● WHAT THIS TASK INVOLVES
Should the word "induction" occur in a line of the records, copy that line.

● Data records
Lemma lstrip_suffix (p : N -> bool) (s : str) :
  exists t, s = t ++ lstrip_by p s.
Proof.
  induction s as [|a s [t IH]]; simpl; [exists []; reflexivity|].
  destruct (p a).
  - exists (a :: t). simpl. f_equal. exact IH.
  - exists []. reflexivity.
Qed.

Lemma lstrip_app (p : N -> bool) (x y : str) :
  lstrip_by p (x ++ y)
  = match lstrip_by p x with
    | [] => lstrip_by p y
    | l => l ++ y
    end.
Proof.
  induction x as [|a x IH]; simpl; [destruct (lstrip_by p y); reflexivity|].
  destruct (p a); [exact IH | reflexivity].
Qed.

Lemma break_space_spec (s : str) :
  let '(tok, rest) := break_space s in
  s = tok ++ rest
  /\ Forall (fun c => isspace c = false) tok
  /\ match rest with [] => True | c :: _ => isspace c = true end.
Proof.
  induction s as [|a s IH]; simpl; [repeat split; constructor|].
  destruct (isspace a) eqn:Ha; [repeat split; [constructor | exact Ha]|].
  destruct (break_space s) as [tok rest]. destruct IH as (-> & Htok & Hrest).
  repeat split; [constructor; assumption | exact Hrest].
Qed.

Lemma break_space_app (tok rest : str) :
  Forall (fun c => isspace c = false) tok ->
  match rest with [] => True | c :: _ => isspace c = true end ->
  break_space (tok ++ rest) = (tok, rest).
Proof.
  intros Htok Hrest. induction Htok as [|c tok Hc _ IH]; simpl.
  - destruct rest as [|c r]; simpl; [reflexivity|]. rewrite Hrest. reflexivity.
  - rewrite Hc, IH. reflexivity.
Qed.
==
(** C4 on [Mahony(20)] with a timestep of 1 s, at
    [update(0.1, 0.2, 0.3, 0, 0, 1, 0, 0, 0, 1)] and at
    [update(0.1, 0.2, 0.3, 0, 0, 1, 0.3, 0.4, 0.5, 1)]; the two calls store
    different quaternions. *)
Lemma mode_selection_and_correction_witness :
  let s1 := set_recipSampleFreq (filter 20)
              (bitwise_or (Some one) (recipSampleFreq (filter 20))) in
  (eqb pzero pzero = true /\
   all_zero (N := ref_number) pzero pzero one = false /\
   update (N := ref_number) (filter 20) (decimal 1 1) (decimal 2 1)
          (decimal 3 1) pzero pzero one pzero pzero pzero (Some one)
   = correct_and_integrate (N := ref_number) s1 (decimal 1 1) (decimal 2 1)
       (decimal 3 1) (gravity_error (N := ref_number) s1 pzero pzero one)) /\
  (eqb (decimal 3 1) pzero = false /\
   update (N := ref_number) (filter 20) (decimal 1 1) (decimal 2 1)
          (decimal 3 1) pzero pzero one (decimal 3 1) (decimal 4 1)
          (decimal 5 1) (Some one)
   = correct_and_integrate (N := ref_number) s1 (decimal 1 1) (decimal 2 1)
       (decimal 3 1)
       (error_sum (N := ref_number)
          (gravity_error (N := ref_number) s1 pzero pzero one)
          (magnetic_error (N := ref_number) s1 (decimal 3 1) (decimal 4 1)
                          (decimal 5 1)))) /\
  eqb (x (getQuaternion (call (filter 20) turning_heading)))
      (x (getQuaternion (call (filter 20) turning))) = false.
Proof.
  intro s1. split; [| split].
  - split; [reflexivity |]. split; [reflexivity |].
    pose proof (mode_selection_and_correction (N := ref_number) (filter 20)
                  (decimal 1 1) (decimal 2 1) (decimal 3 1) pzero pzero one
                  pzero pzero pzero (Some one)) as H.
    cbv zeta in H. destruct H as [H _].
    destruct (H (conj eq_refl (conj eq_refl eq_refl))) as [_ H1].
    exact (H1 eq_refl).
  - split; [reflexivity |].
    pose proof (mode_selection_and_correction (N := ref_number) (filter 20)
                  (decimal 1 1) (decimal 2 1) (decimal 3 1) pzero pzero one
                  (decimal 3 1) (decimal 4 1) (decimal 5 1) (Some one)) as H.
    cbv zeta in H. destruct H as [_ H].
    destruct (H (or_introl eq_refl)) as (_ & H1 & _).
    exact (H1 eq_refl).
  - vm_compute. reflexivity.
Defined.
--
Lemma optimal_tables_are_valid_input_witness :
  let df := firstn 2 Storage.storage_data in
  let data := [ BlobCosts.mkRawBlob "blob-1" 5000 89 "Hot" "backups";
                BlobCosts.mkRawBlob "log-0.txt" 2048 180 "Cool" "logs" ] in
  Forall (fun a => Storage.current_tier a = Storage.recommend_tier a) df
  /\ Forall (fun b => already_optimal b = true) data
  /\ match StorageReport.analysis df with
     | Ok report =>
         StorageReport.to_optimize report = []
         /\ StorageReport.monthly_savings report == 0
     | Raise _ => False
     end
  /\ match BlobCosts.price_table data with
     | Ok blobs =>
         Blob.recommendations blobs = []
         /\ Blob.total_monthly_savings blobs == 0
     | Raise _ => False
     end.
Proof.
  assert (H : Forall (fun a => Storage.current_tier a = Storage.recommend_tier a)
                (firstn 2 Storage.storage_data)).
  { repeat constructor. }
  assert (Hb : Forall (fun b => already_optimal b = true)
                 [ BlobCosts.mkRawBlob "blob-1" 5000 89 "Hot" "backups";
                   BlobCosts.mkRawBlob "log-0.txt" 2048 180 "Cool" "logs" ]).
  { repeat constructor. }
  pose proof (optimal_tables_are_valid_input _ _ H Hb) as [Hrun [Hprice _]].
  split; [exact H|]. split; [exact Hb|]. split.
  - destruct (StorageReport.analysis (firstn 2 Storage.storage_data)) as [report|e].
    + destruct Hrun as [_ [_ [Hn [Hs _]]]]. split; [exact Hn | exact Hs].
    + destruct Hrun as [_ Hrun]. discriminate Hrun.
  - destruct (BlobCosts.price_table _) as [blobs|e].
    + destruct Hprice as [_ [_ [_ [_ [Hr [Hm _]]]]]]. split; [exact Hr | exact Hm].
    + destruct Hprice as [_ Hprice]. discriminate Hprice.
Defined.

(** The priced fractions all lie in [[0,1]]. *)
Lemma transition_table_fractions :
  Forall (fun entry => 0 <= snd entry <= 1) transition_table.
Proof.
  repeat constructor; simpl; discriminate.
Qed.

● SOLUTION BELOW
  induction s as [|a s [t IH]]; simpl; [exists []; reflexivity|].
  induction x as [|a x IH]; simpl; [destruct (lstrip_by p y); reflexivity|].
  induction s as [|a s IH]; simpl; [repeat split; constructor|].
  intros Htok Hrest. induction Htok as [|c tok Hc _ IH]; simpl.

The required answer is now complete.